__INSTRUCTIONS FOR THE TASK__
Read the entries below and pull out each line with the string "insertValues".

__Stored items__
_ _ _ _

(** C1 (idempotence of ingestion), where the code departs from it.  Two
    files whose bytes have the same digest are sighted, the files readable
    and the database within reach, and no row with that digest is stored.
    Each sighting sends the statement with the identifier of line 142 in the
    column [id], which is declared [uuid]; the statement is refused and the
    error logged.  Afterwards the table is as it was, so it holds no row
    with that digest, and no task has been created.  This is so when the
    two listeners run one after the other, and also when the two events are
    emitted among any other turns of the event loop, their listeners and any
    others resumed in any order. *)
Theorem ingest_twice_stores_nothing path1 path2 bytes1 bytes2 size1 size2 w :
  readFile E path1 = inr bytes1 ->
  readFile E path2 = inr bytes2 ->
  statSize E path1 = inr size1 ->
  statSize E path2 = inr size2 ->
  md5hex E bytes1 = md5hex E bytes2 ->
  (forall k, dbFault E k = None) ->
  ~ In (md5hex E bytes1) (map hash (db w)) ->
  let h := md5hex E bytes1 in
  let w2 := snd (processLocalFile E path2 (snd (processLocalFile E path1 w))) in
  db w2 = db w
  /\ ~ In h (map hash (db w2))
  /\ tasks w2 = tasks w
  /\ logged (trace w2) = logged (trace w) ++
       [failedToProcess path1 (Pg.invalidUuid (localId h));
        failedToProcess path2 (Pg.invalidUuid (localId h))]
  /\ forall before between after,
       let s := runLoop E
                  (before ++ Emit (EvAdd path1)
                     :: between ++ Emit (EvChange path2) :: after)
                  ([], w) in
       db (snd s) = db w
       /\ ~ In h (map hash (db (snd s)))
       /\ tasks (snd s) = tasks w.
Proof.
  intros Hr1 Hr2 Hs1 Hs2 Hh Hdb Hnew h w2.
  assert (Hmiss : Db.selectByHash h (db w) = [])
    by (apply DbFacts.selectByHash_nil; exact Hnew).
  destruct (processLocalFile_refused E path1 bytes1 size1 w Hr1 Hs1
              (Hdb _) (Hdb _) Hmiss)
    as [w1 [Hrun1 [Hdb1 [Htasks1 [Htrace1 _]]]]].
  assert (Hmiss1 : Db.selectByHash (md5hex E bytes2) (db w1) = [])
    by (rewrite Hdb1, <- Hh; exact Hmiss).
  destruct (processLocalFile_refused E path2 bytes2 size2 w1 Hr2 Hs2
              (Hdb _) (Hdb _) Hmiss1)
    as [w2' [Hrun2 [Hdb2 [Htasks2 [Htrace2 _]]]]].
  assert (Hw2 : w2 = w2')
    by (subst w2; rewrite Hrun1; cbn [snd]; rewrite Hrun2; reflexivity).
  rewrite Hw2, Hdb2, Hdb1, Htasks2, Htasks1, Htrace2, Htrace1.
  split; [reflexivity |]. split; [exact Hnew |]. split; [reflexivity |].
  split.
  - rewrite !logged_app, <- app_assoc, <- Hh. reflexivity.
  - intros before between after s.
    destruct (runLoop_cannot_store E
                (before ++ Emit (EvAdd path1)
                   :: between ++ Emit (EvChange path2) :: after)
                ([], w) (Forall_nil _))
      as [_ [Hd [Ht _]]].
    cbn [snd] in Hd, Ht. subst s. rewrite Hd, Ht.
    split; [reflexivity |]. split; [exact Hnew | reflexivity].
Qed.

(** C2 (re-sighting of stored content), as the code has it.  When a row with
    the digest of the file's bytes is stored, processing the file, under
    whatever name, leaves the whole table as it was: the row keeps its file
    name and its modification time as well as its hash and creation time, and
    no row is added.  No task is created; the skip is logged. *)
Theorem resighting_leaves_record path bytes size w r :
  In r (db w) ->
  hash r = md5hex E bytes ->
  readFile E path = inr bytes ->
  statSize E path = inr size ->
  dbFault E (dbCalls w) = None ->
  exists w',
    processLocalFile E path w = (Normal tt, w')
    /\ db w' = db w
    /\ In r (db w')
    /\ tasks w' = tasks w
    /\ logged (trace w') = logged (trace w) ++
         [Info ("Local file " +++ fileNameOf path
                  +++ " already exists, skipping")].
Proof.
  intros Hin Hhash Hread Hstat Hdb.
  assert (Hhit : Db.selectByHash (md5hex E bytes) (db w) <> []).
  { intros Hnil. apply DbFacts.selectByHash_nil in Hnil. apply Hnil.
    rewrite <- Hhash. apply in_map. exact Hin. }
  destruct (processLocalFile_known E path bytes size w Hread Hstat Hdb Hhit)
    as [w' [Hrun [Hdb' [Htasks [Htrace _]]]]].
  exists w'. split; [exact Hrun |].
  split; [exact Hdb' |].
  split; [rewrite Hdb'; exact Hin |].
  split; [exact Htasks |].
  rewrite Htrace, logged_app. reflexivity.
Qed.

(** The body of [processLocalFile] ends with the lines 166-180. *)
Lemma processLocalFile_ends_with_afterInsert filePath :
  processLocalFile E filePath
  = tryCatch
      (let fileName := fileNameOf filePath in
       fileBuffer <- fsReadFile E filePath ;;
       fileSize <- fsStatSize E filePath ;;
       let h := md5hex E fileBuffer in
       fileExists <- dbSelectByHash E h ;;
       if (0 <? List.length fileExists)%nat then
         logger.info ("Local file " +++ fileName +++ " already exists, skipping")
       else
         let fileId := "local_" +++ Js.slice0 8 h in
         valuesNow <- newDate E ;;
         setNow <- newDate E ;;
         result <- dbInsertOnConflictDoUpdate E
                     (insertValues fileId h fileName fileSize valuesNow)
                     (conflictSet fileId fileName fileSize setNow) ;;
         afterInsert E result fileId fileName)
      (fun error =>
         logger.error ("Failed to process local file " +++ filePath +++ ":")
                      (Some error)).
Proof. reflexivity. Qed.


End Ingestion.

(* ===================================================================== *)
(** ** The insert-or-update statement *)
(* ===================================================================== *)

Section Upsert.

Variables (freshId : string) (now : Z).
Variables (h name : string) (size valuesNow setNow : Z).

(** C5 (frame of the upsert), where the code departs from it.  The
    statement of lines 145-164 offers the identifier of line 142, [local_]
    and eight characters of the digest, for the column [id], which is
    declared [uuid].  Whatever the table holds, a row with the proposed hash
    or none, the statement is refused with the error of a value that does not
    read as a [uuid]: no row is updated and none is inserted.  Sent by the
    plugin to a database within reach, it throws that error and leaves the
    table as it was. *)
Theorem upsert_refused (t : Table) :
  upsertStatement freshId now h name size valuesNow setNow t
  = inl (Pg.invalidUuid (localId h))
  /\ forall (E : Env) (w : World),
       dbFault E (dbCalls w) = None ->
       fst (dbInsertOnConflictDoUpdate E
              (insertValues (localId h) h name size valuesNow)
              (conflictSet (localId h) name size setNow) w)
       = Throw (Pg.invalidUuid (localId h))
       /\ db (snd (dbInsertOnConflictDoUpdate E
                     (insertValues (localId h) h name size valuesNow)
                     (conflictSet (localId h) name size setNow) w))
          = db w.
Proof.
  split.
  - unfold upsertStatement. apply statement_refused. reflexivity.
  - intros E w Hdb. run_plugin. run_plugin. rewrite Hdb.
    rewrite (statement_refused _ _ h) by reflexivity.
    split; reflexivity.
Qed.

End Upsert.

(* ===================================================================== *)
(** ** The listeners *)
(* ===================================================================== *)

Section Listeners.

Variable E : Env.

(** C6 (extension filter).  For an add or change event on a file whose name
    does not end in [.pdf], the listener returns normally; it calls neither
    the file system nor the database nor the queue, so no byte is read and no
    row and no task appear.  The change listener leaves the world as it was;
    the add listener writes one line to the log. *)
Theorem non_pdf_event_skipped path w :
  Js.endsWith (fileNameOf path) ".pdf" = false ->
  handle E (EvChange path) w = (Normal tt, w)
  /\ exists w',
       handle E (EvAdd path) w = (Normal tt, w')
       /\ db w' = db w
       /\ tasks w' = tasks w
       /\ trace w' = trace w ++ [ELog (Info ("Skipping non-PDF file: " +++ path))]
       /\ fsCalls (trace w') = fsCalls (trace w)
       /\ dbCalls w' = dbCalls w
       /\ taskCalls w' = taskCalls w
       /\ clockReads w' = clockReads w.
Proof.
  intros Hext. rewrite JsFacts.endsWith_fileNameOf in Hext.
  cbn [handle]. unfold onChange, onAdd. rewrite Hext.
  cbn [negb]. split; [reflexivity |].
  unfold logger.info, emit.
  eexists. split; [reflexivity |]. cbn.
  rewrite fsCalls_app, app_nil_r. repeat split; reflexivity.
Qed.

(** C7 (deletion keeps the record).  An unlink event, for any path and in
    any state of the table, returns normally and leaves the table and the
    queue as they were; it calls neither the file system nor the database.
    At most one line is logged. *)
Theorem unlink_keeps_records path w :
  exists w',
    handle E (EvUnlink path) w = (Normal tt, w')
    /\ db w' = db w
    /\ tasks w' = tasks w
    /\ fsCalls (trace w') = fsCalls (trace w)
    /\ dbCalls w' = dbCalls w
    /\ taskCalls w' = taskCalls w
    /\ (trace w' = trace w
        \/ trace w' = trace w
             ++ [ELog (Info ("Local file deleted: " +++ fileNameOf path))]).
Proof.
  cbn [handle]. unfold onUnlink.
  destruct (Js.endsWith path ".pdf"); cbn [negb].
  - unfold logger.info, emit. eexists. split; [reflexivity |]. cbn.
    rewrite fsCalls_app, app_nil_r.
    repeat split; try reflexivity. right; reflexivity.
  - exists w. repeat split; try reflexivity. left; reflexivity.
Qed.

_ _ _ _

__EXERCISE RESPONSE__
                     (insertValues fileId h fileName fileSize valuesNow)
              (insertValues (localId h) h name size valuesNow)
                     (insertValues (localId h) h name size valuesNow)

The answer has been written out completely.